→ What you should do
The lines wanted are those in the data below that include "else".

[Saved data entries]
*** Block opens ***
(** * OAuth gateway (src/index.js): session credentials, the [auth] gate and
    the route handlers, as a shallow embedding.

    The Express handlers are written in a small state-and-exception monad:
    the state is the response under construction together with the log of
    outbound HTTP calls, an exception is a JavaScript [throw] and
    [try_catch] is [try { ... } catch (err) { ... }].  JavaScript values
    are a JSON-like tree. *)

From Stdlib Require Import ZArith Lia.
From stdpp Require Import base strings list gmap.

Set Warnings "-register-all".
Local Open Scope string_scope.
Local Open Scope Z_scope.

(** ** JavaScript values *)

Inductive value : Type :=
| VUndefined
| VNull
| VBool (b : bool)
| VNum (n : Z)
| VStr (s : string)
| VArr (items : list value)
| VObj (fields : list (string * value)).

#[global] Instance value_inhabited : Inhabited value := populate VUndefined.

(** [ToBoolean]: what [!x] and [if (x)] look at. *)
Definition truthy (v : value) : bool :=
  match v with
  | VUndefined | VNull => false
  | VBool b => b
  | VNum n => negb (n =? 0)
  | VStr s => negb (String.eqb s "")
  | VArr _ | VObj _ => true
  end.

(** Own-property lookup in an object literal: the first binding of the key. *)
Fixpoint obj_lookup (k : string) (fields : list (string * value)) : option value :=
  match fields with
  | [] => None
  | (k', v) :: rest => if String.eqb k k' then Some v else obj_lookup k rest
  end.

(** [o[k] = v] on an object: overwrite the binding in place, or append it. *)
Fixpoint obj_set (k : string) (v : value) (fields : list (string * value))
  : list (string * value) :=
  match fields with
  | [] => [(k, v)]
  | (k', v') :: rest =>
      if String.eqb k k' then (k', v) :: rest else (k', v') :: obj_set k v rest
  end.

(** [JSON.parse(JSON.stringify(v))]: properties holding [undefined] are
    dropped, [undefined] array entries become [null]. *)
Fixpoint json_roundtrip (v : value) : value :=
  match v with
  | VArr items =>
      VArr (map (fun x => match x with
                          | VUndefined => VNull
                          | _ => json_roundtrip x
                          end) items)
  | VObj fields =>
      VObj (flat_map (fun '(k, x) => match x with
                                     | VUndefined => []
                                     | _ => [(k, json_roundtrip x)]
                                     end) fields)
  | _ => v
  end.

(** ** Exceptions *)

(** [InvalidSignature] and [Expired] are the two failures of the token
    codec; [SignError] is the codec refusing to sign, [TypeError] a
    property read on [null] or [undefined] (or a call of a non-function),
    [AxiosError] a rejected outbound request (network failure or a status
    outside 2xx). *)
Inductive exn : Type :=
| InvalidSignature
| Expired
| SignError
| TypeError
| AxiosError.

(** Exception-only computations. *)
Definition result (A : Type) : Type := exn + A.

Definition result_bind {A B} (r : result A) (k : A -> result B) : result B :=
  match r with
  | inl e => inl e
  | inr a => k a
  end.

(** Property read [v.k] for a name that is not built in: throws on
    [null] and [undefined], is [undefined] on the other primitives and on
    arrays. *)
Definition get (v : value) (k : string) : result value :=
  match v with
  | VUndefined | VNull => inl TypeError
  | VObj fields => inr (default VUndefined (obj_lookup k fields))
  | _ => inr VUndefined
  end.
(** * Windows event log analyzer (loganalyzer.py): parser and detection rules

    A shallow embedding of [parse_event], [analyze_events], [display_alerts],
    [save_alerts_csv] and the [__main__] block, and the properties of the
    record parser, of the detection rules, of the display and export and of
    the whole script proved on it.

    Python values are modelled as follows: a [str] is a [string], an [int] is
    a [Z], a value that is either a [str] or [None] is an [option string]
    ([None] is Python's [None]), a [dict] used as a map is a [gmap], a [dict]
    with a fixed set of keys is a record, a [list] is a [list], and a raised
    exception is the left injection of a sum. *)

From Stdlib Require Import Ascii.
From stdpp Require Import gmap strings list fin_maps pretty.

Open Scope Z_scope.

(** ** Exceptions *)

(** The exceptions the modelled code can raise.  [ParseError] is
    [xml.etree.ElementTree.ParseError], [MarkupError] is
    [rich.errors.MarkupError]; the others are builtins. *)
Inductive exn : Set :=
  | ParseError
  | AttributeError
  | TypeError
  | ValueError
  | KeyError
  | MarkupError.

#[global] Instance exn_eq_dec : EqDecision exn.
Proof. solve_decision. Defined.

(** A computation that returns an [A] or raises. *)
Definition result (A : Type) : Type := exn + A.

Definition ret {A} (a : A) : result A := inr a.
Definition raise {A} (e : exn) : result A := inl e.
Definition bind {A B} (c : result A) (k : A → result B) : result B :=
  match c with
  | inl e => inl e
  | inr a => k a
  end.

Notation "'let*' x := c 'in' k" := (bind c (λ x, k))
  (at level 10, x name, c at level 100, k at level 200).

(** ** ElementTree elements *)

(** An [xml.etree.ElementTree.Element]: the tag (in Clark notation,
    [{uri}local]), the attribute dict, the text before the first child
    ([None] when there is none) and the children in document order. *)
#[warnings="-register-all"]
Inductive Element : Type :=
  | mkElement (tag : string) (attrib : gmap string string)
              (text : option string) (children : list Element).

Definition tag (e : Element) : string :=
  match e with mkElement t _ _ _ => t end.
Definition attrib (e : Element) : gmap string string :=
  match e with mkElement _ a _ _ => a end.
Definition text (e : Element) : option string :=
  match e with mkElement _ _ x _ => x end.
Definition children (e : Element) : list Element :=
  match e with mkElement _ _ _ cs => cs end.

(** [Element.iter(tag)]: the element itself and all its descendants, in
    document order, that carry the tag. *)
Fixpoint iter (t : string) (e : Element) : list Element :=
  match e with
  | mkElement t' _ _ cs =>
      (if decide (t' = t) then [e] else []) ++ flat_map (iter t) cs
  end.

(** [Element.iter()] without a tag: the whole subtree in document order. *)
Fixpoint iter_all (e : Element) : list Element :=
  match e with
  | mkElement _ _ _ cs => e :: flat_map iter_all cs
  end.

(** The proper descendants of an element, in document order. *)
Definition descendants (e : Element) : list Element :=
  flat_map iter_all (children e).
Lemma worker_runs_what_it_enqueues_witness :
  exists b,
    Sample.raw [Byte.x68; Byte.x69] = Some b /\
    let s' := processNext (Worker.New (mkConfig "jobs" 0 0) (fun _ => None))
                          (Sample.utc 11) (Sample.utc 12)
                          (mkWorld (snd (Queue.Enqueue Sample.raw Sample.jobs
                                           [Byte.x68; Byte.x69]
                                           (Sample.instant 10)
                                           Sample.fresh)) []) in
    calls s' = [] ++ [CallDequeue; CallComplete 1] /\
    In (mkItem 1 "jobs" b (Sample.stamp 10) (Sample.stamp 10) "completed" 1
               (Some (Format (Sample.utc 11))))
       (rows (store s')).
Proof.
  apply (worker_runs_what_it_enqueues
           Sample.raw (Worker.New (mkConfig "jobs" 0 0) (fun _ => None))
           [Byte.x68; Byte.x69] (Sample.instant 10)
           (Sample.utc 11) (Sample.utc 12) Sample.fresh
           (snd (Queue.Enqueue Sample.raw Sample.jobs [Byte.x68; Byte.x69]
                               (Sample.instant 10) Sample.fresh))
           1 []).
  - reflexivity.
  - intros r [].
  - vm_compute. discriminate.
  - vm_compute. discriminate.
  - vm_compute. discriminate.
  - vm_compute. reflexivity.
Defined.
*** Block closes ***
→ Answer to the exercise
  | (k', v) :: rest => if String.eqb k k' then Some v else obj_lookup k rest
      if String.eqb k k' then (k', v) :: rest else (k', v') :: obj_set k v rest
      (if decide (t' = t) then [e] else []) ++ flat_map (iter t) cs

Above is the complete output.